Ant Colony Optimization Towards Image Processing | Original Article

Syed Hauider Abbas*, Sanjay Kumar Agarwal, in Journal of Advances and Scholarly Researches in Allied Education | Multidisciplinary Academic Research

ABSTRACT:

Ant Colony Optimization (ACO) is an optimization algorithm inspired by ant colonies. In nature, ants of some species initially wander randomly until they find a food source and return to their colony laying down a pheromone trail. Soft Computing refers to the techniques of problem solving which are inspired from the human behavior, natural genetics and the behavior of insects. Ant colony optimization (ACO) is a technique which can be used for various applications. All these techniques are parallel computational techniques which aim to handle imprecise, incomplete, non-linear and complex data. This paper deals with one of the fields of soft computing- namely Ant Colony Optimization (ACO). ACO is a computational intelligence based approach which is used to solve combinatorial optimization problem. Due to its simplicity and optimal approach it has been applied to routing, scheduling, sub-set, assignment and classification problems. Focus of the current paper is onto the use of Ant Colony Optimization in the field of Image Processing.
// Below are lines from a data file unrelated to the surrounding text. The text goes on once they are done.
(* ===== verification/WbLive.v ===== *)
(** * When [fsync_inode] returns ([demos/writeback/wb_sim.c])

    [WbThreads] shows what an [fsync_inode] has done when it returns.  Here it
    is shown when it returns: the pass over the list takes at most five actions
    for each page listed at the call or marked while it runs ([counted] counts
    the actions and the marks of an interleaving), but the waiting loop that
    follows does not write anything.  A page that is marked behind the pass
    therefore keeps the caller waiting until some other thread writes the inode
    back; without one it waits for ever. *)
From Stdlib Require Import ZArith Lia.
From stdpp Require Import base numbers list option gmap relations.
From S2P Require Import Prelude ListHead Writeback WbThreads.

Open Scope Z_scope.

(** Running alone for [n] and then for [m] actions. *)
Lemma solo_app {L} `{!ListHead wnode L} `{!ListCursor wnode L} n m (s : wb L) i sync c s' c' :
  solo n s (Thread i sync c) = Ok (s', c') -> solo (n + m) s (Thread i sync c) = solo m s' (Thread i sync c').
Proof.
  revert s c. induction n as [|n IH]; intros s c; cbn [solo Nat.add t_inode t_sync]; [by intros [= -> ->]|].
  destruct (tstep s (Thread i sync c)) as [[s1 c1]|]; cbn [mbind exec_bind]; [|done]. apply IH.
Qed.

(** The actions of an [fsync_inode] before it has returned or waits. *)
Definition working (c : pc) : bool := match c with FsWait | Finished => false | _ => true end.

(** Interleavings with the number of working actions of threads and of marks. *)
Inductive counted {L} `{!ListHead wnode L} `{!ListCursor wnode L} (PAGE_SIZE : Z) (inos : list nat) :
    nat -> nat -> wb L * list thread -> wb L * list thread -> Prop :=
  | counted_nil a : counted PAGE_SIZE inos 0 0 a a
  | counted_thread n m s ts k t s' pc' b : ts !! k = Some t -> tstep s t = Ok (s', pc') ->
      counted PAGE_SIZE inos n m (s', <[k := Thread (t_inode t) (t_sync t) pc']> ts) b ->
      counted PAGE_SIZE inos (if working (t_pc t) then S n else n) m (s, ts) b
  | counted_store n m s ts p x v b : pages s !! p = Some x -> counted PAGE_SIZE inos n m (store_data s p x v, ts) b ->
      counted PAGE_SIZE inos n m (s, ts) b
  | counted_mark n m s ts p i s' b : i ∈ inos -> mark_page_dirty PAGE_SIZE s p i = Ok s' ->
      counted PAGE_SIZE inos n m (s', ts) b -> counted PAGE_SIZE inos n (S m) (s, ts) b.

(** They are all interleavings. *)
Lemma counted_all {L} `{!ListHead wnode L} `{!ListCursor wnode L} PAGE_SIZE inos (a b : wb L * list thread) :
  rtc (cstep PAGE_SIZE inos) a b <-> exists n m, counted PAGE_SIZE inos n m a b.
Proof.
  split.
  - induction 1 as [a|a a' b Hs _ (n & m & IH)]; [eexists _, _; constructor|]. destruct Hs; eexists _, _; by econstructor.
  - intros (n & m & H). induction H; [constructor|..]; (eapply rtc_l; [|done]); by econstructor.
Qed.

Section live.
Context {L : Type} `{!ListHead wnode L} `{!ListLaws wnode L} `{!ListCursor wnode L}.
Variable PAGE_SIZE : Z.
Variable inos : list nat.
Implicit Types (s : wb L) (d : nat -> list nat).

Section inode.
Variables (i : nat) (start : list nat) (k : nat).
Hypothesis Hi : i ∈ inos.
Local Abbreviation writer := (one_writer inos i start k).

(** The number of listed pages, as the inode counts them. *)
Definition count_of s : nat := match inodes s !! i with Some st => Z.to_nat (nr_dirty st) | None => 0 end.

Lemma count_of_list s c d pend : writer s c d pend -> count_of s = length (d i).
Proof.
  intros How. destruct (inv_state _ _ _ (ow_inv _ _ _ _ _ _ _ _ How) i Hi) as (st & Hst & Hn).
  assert (Hs : inodes (settle c s) = inodes s) by by destruct c. rewrite Hs in Hst. unfold count_of. rewrite Hst, Hn. lia.
Qed.

(** Actions left until the waiting loop, at most. *)
Definition rank (c : pc) (n : nat) : nat :=
  match c with
  | FsBegin => 5 * n + 3 | FsCheck => 5 * n + 2 | WbStart => 5 * n + 1
  | WbWrite1 _ _ => 5 * n + 5 | WbSynced _ _ => 5 * n + 4 | WbClear _ _ => 5 * n + 3 | WbCount _ => 5 * n + 2 | WbNext _ => 5 * n + 1
  | FsWait | Finished => 0
  end%nat.

Lemma count_same s s' : inodes s' = inodes s -> count_of s' = count_of s.
Proof. unfold count_of. by intros ->. Qed.

(** The end of the loop keeps the counter; a page taken is counted off. *)
Lemma loop_test_rank s pos n s' c' : loop_test s i true pos n = Ok (s', c') -> is_Some (inodes s !! i) ->
  (pos <> DirtyPages i -> (0 < count_of s)%nat) -> (forall st, inodes s !! i = Some st -> 0 <= nr_dirty st < 2 ^ 32) ->
  (rank c' (count_of s') < 5 * count_of s + 1)%nat.
Proof.
  intros Ht [st Hst] Hpos Hb. specialize (Hb st Hst). unfold loop_test in Ht. destruct (decide (pos = DirtyPages i)) as [->|Hne].
  - unfold get_state in Ht. rewrite Hst in Ht. cbn [mbind exec_bind] in Ht. injection Ht as <- <-. cbn. lia.
  - specialize (Hpos Hne). destruct (dp_entry pos) as [p|]; [|done]. cbn [mbind exec_bind] in Ht. unfold wb_take, get_dp, get_state in Ht.
    destruct (dps s !! p); [|done]. rewrite Hst in Ht. cbn [mbind exec_bind] in Ht. injection Ht as <- <-.
    unfold count_of in *. cbn [inodes rank]. rewrite Hst in *. rewrite lookup_insert_eq. cbn [nr_dirty set_nr].
    rewrite wrapu_small by lia. lia.
Qed.

Lemma writer_counter s c d pend : writer s c d pend -> exists st, inodes s !! i = Some st /\ nr_dirty st = Z.of_nat (length (d i)) /\ 0 <= nr_dirty st < 2 ^ 32.
Proof.
  intros How. pose proof (ow_inv _ _ _ _ _ _ _ _ How) as Hinv. destruct (inv_state _ _ _ Hinv i Hi) as (st & Hst & Hn).
  assert (Hs : inodes (settle c s) = inodes s) by by destruct c. rewrite Hs in Hst. exists st. split; [done|]. split; [done|].
  pose proof (total_ge inos d i Hi). pose proof (inv_small _ _ _ Hinv). lia.
Qed.

Lemma rank_decreases s c d pend s' c' : writer s c d pend -> tstep s (Thread i true c) = Ok (s', c') -> c <> FsWait -> c <> Finished ->
  (rank c' (count_of s') < rank c (count_of s))%nat.
Proof.
  intros How Ht Hw Hf. destruct (writer_counter s c d pend How) as (st & Hst & Hn & Hb). pose proof (count_of_list s c d pend How) as Hc.
  pose proof How as [Hinv _ _ _ _ Hcur _ _ _]. unfold tstep in Ht. cbn [t_inode t_pc t_sync] in Ht.
  destruct c; try done; unfold get_state in Ht; rewrite ?Hst in Ht; cbn [mbind exec_bind] in Ht.
  - injection Ht as <- <-. unfold count_of. cbn. rewrite Hst, lookup_insert_eq. cbn. lia.
  - injection Ht as <- <-. destruct (0 <? nr_dirty st); cbn; lia.
  - set (s1 := put_state i (set_progress true st) s) in *.
    assert (Hst1 : inodes s1 !! i = Some (set_progress true st)) by (cbn; by rewrite lookup_insert_eq).
    assert (Hc1 : count_of s1 = count_of s) by (unfold count_of; by rewrite Hst1, Hst).
    cbn [settle] in Hinv. rewrite (succ_head _ _ _ (inv_view _ _ _ Hinv i Hi : list_view (wb_links s1) _ = _)) in Ht.
    apply loop_test_rank in Ht; [cbn [rank]; lia|by rewrite Hst1| |rewrite Hst1; by intros ? [= <-]].
    rewrite Hc1, Hc. destruct (d i); cbn; [done|lia].
  - destruct (wb_device s i p) as [s1|] eqn:E; [|done]. cbn [mbind exec_bind] in Ht. injection Ht as <- <-.
    rewrite (count_same s s1); [cbn; lia|]. revert E. unfold wb_device, get_dp, get_page. destruct (dps s !! p), (pages s !! p); try done. by intros [= <-].
  - destruct (mark_synced s p) as [s1|] eqn:E; [|done]. cbn [mbind exec_bind] in Ht. injection Ht as <- <-.
    rewrite (count_same s s1); [cbn; lia|]. revert E. unfold mark_synced, get_dp. destruct (dps s !! p); [|done]. by intros [= <-].
  - destruct (clear_dirty s p) as [s1|] eqn:E; [|done]. cbn [mbind exec_bind] in Ht. injection Ht as <- <-.
    rewrite (count_same s s1); [cbn; lia|]. revert E. unfold clear_dirty, get_page. destruct (pages s !! p); [|done]. by intros [= <-].
  - injection Ht as <- <-. rewrite (count_same s (count_down s)) by done. cbn. lia.
  - apply loop_test_rank in Ht; [cbn [rank]; lia|by rewrite Hst| |rewrite Hst; by intros ? [= <-]].
    intros Hne. destruct (Hcur n eq_refl) as [(q & l & -> & Hd)|[-> _]]; [|done]. rewrite Hc, Hd. cbn. lia.
Qed.

(** Outside the pass the flag [writeback_in_progress] is off. *)
Definition passing (c : pc) : bool :=
  match c with FsBegin | FsCheck | WbStart | FsWait | Finished => false | _ => true end.
Definition idle_flag s (c : pc) : Prop := passing c = false -> writeback_in_progress <$> inodes s !! i = Some false.

Lemma idle_step s c s' c' : idle_flag s c -> tstep s (Thread i true c) = Ok (s', c') -> idle_flag s' c'.
Proof.
  unfold idle_flag. intros Hf Ht Hp'. unfold tstep in Ht. cbn [t_inode t_pc t_sync] in Ht. unfold get_state in Ht.
  assert (Hloop : forall s0 pos n, loop_test s0 i true pos n = Ok (s', c') -> writeback_in_progress <$> inodes s' !! i = Some false).
  { intros s0 pos n E. unfold loop_test in E. destruct (decide (pos = DirtyPages i)).
    - unfold get_state in E. destruct (inodes s0 !! i); [|done]. cbn [mbind exec_bind] in E. injection E as <- <-. cbn. by rewrite lookup_insert_eq.
    - destruct (dp_entry pos) as [p|]; [|done]. cbn [mbind exec_bind] in E. destruct (wb_take s0 i p); [|done]. cbn [mbind exec_bind] in E. by injection E as <- <-. }
  destruct c; cbn [passing] in Hf.
  - destruct (inodes s !! i) as [st|]; [|done]. injection Ht as <- <-. cbn. rewrite lookup_insert_eq. cbn. specialize (Hf eq_refl). cbn in Hf. congruence.
  - destruct (inodes s !! i) as [st|] eqn:E; [|done]. injection Ht as <- <-. rewrite E. by apply Hf.
  - destruct (inodes s !! i) as [st|]; [|done]. cbn [mbind exec_bind] in Ht. by eapply Hloop.
  - destruct (wb_device s i p); [|done]. by injection Ht as <- <-.
  - destruct (mark_synced s p); [|done]. by injection Ht as <- <-.
  - destruct (clear_dirty s p); [|done]. by injection Ht as <- <-.
  - by injection Ht as <- <-.
  - by eapply Hloop.
  - destruct (inodes s !! i) as [st|] eqn:E; [|done]. injection Ht as <- <-. rewrite E. by apply Hf.
  - injection Ht as <- <-. by apply Hf.
Qed.

Lemma idle_mark s s' c p j : idle_flag s c -> mark_page_dirty PAGE_SIZE s p j = Ok s' -> idle_flag s' c.
Proof.
  unfold idle_flag, mark_page_dirty, get_state, get_page, get_dp. intros Hf Hm Hp. specialize (Hf Hp).
  destruct (inodes s !! j) as [st|] eqn:E; [|done]. cbn [mbind exec_bind] in Hm. destruct (pages s !! p) as [x|]; [|done]. cbn [mbind exec_bind] in Hm.
  destruct (p_dirty x); [by injection Hm as <-|]. destruct (dps s !! p); [|done]. cbn [mbind exec_bind] in Hm. injection Hm as <-. cbn [inodes].
  destruct (decide (i = j)) as [->|Hne]; [|by rewrite lookup_insert_ne]. rewrite E in Hf. rewrite lookup_insert_eq. exact Hf.
Qed.

(** Scheduled alone, the thread comes to the waiting loop. *)
Lemma reaches_wait m : forall s c d pend, writer s c d pend -> idle_flag s c -> (rank c (count_of s) <= m)%nat ->
  exists n s' c' d' pend', (n <= m)%nat /\ solo n s (Thread i true c) = Ok (s', c') /\ (c' = FsWait \/ c' = Finished) /\
    writer s' c' d' pend' /\ idle_flag s' c'.
Proof.
  induction m as [|m IH]; intros s c d pend How Hf Hm.
  - exists 0%nat, s, c, d, pend. split; [lia|]. split; [done|]. split; [|done]. destruct c; cbn in Hm; try lia; auto.
  - destruct (decide (c = FsWait \/ c = Finished)) as [Hc|Hc]; [exists 0%nat, s, c, d, pend; by split_and!; [lia|..]|].
    destruct (writer_step _ i true start k Hi s c d pend How) as (s1 & c1 & d1 & pend1 & Ht & How1).
    pose proof (rank_decreases s c d pend s1 c1 How Ht ltac:(naive_solver) ltac:(naive_solver)).
    destruct (IH s1 c1 d1 pend1 How1) as (n & s2 & c2 & d2 & pend2 & Hn & Hs & Hrest); [by eapply idle_step|lia|].
    exists (S n), s2, c2, d2, pend2. split; [lia|]. split; [|done]. cbn [solo t_inode t_sync]. rewrite Ht. done.
Qed.

(** A listed page keeps the thread in the waiting loop, whatever others do. *)
Lemma wait_for_ever s d pend s' ts : writer s FsWait d pend -> d i <> [] ->
  rtc (cstep PAGE_SIZE inos) (s, [Thread i true FsWait]) (s', ts) -> ts = [Thread i true FsWait].
Proof.
  intros How Hd Hr. remember (s, [Thread i true FsWait]) as a eqn:Ha. remember (s', ts) as b eqn:Hb. revert s d pend How Hd Ha.
  induction Hr as [a|a b' b'' Hstep Hr IH]; intros s d pend How Hd Ha; [subst a; by injection Ha as -> ->|].
  subst a. inversion Hstep as [s1 ts1 j t s2 pc' Ht Hts E1 E2|s1 ts1 p x v Hx E1 E2|s1 ts1 p j s2 Hj Hm E1 E2]; subst.
  - apply list_lookup_singleton_Some in Ht as [-> <-]. destruct (writer_counter s FsWait d pend How) as (st & Hst & Hn & _).
    cbn in Hts. unfold get_state in Hts. rewrite Hst in Hts. cbn [mbind exec_bind] in Hts.
    assert (E : (nr_dirty st =? 0) = false) by (apply Z.eqb_neq; destruct (d i); cbn in *; [done|lia]). rewrite E in Hts. injection Hts as <- <-.
    by eapply IH.
  - pose proof (store_step inos i start k s FsWait d pend p x v How Hx) as How'. by eapply IH.
  - destruct (mark_step PAGE_SIZE inos i start k s s2 FsWait d pend p j How Hj Hm) as (d' & extra & How' & Hd'). eapply IH; [done|exact How'| |done].
    rewrite Hd'. by destruct (d i).
Qed.

(** The thread in the waiting loop. *)
Lemma wait_outcome s d pend : writer s FsWait d pend -> idle_flag s FsWait ->
  d i = [] /\ tstep s (Thread i true FsWait) = Ok (s, Finished) \/
  d i <> [] /\ forall s' ts, rtc (cstep PAGE_SIZE inos) (s, [Thread i true FsWait]) (s', ts) -> ts = [Thread i true FsWait].
Proof.
  intros How Hf. destruct (d i) as [|p l] eqn:Hd; [left|right; split; [done|]; intros s' ts; apply (wait_for_ever s d pend); [done|by rewrite Hd]].
  split; [done|]. destruct (writer_counter s FsWait d pend How) as (st & Hst & Hn & _). specialize (Hf eq_refl). rewrite Hst in Hf. cbn in Hf.
  cbn. unfold get_state. rewrite Hst. cbn [mbind exec_bind]. rewrite Hn, Hd. injection Hf as ->. done.
Qed.
Lemma boot_sys s : boot s -> (sep -> pages_apart s /\ pages_stored s) -> sys (init_inodes s) (fun _ => []) (boot_cache s).
Proof.
  intros [H1 H2 H3 H4 H5 H8 H9] Hsep. destruct (init_fold inos s H1) as (Hn & Hp & Hdp & Hc & Hlog & Hi). fold (init_inodes s) in *.
  assert (Ht : total (fun _ => []) inos = 0) by (unfold total; clear; induction inos; simpl; done).
  split; [split|split|split|]; unfold pages_apart; rewrite ?Hp, ?Hdp, ?Hc, ?Hlog; try done.
  - by apply no_nodes_wf.
  - intros i Hin. by apply Hi; left.
  - intros i Hin. eexists. split; [by apply Hi; left|done].
  - intros i p _ ?%elem_of_nil. done.
  - intros p x Hx Hd. rewrite (H3 p x Hx) in Hd. done.
  - intros p _. split; [|intros h xs E; rewrite (Hn h xs E); apply not_elem_of_nil].
    destruct (list_view _ (DirtyNode p)) as [xs|] eqn:E; [right; by rewrite (Hn _ _ E)|by left].
  - by rewrite Ht.
  - by rewrite Ht.
  - intros i p _ ?%elem_of_nil. done.
  - intros p x dp Hx Hd. rewrite (H3 p x Hx) in Hd. done.
  - intros Hs. by apply Hsep.
  - intros p. unfold data_of. rewrite Hp. cbn. apply lookup_fmap.
  - intros p. cbn. rewrite elem_of_empty. split; [done|]. intros (x & Hx & Hd). rewrite (H3 p x Hx) in Hd. done.
  - intros p x Hs Hx. cbn. rewrite lookup_fmap, Hx. cbn. f_equal. unfold device. rewrite Hlog. symmetry. apply Hsep; [done..|by eapply H3].
  - intros i st Hin Hst. destruct (Hi i (or_introl Hin)) as [E _]. by simplify_eq.
Qed.

End refinement.

(** ** The refinement *)

Section theorem.
Context {L : Type} `{!ListHead wnode L} `{!ListLaws wnode L} {D : Type} `{!BlockDevice D} `{!BlockDeviceLaws D}.
Variable PAGE_SIZE : Z.
Variable inos : list nat.
Variable bdev : nat -> nat.
Variable home : nat -> nat.
Variable dev0 : D.
Hypothesis page_size_range : 0 <= PAGE_SIZE <= 2 ^ 31.
Implicit Types (s : wb L) (c : cache).

(** C7: the dirty page code implements a write-back cache.  From a start with
    clean pages, any sequence of stores, [fsync_inode], [sync] and flush rounds
    runs without a fault and every [fsync_inode] returns 0; the state then
    stands for the one the specification reaches: readers see the last store
    to each page, the dirty pages are those stored to since they were last
    written back, and the global counter is the number of dirty pages.  If
    moreover no two cached pages have the same place on a device and the pages
    were at first as on their devices, the devices hold what the
    specification's disk holds, and every clean page is on its device as it is
    in memory. *)
Theorem wb_refines_cache s0 l : boot inos home s0 -> Forall (valid inos (dom (pages s0))) l ->
  let c := foldl (spec_call PAGE_SIZE home) (boot_cache s0) l in
  exists s, run_calls PAGE_SIZE inos home (init_inodes inos s0) l = Ok (s, replicate (length l) (Some 0)) /\
    (forall p, data_of s p = mem c !! p) /\
    (forall p, p ∈ dirty c <-> exists x, pages s !! p = Some x /\ p_dirty x = true) /\
    global_dirty_page_count s = Z.of_nat (size (dirty c)) /\
    (pages_apart PAGE_SIZE bdev home s0 -> pages_stored PAGE_SIZE bdev home dev0 s0 ->
     (forall p x, pages s !! p = Some x -> disk c !! p = Some (dev_read (bdev (home p)) (place PAGE_SIZE x) (device bdev dev0 s))) /\
     pages_stored PAGE_SIZE bdev home dev0 s).
Proof.
  intros Hb Hl c. set (sep := pages_apart PAGE_SIZE bdev home s0 /\ pages_stored PAGE_SIZE bdev home dev0 s0).
  assert (Hl' : Forall (valid inos (dom (mem (boot_cache s0)))) l) by (cbn; by rewrite dom_fmap_L).
  assert (H0 : sys PAGE_SIZE inos bdev home dev0 sep (init_inodes inos s0) (fun _ => []) (boot_cache s0)) by (by apply boot_sys).
  destruct (run_calls_refine PAGE_SIZE inos bdev home dev0 sep page_size_range l _ _ _ H0 Hl') as (s & d & E & Hs).
  exists s. split; [done|]. fold c in Hs. pose proof (sys_rel _ _ _ _ _ _ _ _ _ Hs) as Hrel.
  split; [intros p; symmetry; apply Hrel|]. split; [apply Hrel|]. split; [by eapply sys_count|]. intros Hap Hst.
  assert (Hsep : sep) by done. split; [intros p x; by apply Hrel|]. intros p x Hx Hd.
  assert (Hc : coherent c) by (apply (coherent_calls PAGE_SIZE inos bdev home page_size_range l); [by split|done]).
  assert (Hp : p ∉ dirty c) by (intros (y & Hy & Hyd)%(rel_dirty _ _ _ _ _ _ _ Hrel); congruence).
  pose proof (coh_clean _ Hc p Hp) as Hq. rewrite (rel_disk _ _ _ _ _ _ _ Hrel p x Hsep Hx), (rel_mem _ _ _ _ _ _ _ Hrel) in Hq.
  unfold data_of in Hq. rewrite Hx in Hq. cbn in Hq. congruence.
Qed.
End theorem.

(** ** A device, and two files on it *)

#[export] Instance map_device : BlockDevice (gmap (nat * Z) Z) := {|
  dev_write b o v m := <[(b, o) := v]> m;
  dev_read b o m := default 0 (m !! (b, o))
|}.

#[export] Instance map_device_laws : BlockDeviceLaws (gmap (nat * Z) Z).
Proof.
  split; intros; cbn; [by rewrite lookup_insert_eq|]. by rewrite lookup_insert_ne.
Qed.

(** Two pages, with the given indices in their files. *)
Definition two_pages (i0 i1 : Z) : wb (@store wnode) :=
  Wb {[ 0%nat := Page false i0 0; 1%nat := Page false i1 0 ]}
     {[ 0%nat := DirtyPage 0 0 true; 1%nat := DirtyPage 0 0 true ]} ∅ (fun _ => None) 0 [].

(** Page [p] belongs to inode [p]; both inodes are on device 0. *)
Definition own_inode (p : nat) : nat := p.
Definition one_device (i : nat) : nat := 0%nat.

Lemma two_pages_cases i0 i1 p x : pages (two_pages i0 i1) !! p = Some x ->
  (p = 0%nat /\ x = Page false i0 0) \/ (p = 1%nat /\ x = Page false i1 0).
Proof. cbn. intros [[<- <-]|[? [<- <-]%lookup_singleton_Some]]%lookup_insert_Some; [by left|by right]. Qed.

Lemma two_pages_boot : boot [0%nat; 1%nat] own_inode (two_pages 0 1).
Proof.
  split; try done.
  - repeat constructor; [by intros ?%list_elem_of_singleton|apply not_elem_of_nil].
  - intros p x [[-> ->]|[-> ->]]%two_pages_cases; done.
  - intros p x [[-> ->]|[-> ->]]%two_pages_cases; by eexists.
  - intros p x [[-> ->]|[-> ->]]%two_pages_cases; [left|right; left].
Qed.

Lemma wb_refines_cache_witness :
  exists s, run_calls 4096 [0%nat; 1%nat] own_inode (init_inodes [0%nat; 1%nat] (two_pages 0 1))
      [Store 0 5; Store 1 6; Fsync 0; Store 1 7] = Ok (s, [Some 0; Some 0; Some 0; Some 0]) /\
    global_dirty_page_count s = 1 /\ data_of s 1 = Some 7 /\
    dev_read 0 0 (device one_device (∅ : gmap (nat * Z) Z) s) = 5.
Proof.
  destruct (wb_refines_cache 4096 [0%nat; 1%nat] one_device own_inode (∅ : gmap (nat * Z) Z) ltac:(lia) (two_pages 0 1)
    [Store 0 5; Store 1 6; Fsync 0; Store 1 7] two_pages_boot) as (s & E & Hm & _ & Hn & Hdev).
  - repeat constructor; apply elem_of_dom; by eexists.
  - exists s. split; [exact E|]. split; [rewrite Hn; vm_compute; reflexivity|].
    split; [rewrite Hm; vm_compute; reflexivity|].
    destruct Hdev as [Hdisk _].
    + intros p q x y [[-> ->]|[-> ->]]%two_pages_cases [[-> ->]|[-> ->]]%two_pages_cases; done.
    + intros p x [[-> ->]|[-> ->]]%two_pages_cases; done.
    + assert (Hp : pages s !! 0%nat = Some (Page false 0 5)) by (vm_compute in E; injection E as <-; reflexivity).
      specialize (Hdisk 0%nat _ Hp). injection Hdisk as H. symmetry. exact H.
Defined.

(** Why pages need different places: the offset given to the device is that
    within the file.  Two files on one device, each with a dirty page of the
    same index: after a [sync] both pages count as clean, but the device holds
    the second one in the place of both. *)
Theorem same_index_clobbers v w :
  exists s, run_calls 4096 [0%nat; 1%nat] own_inode (init_inodes [0%nat; 1%nat] (two_pages 0 0)) [Store 0 v; Store 1 w; Sync] =
      Ok (s, [Some 0; Some 0; Some 0]) /\
    pages s !! 0%nat = Some (Page false 0 v) /\ global_dirty_page_count s = 0 /\
    dev_read 0 0 (device one_device (∅ : gmap (nat * Z) Z) s) = w.
Proof. eexists. split; [vm_compute; reflexivity|]. split_and!; vm_compute; reflexivity. Qed.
The details pertaining to each of the approach have been discussed. This paper proposes an ant colony optimization (ACO) based algorithm for continuous optimization problems on images like image edge detection, image compression, image segmentation, structural damage monitoring etc in image processing .This paper represents that how ACO is applied for various applications in image processing. The algorithm can find the optimal solution for problem.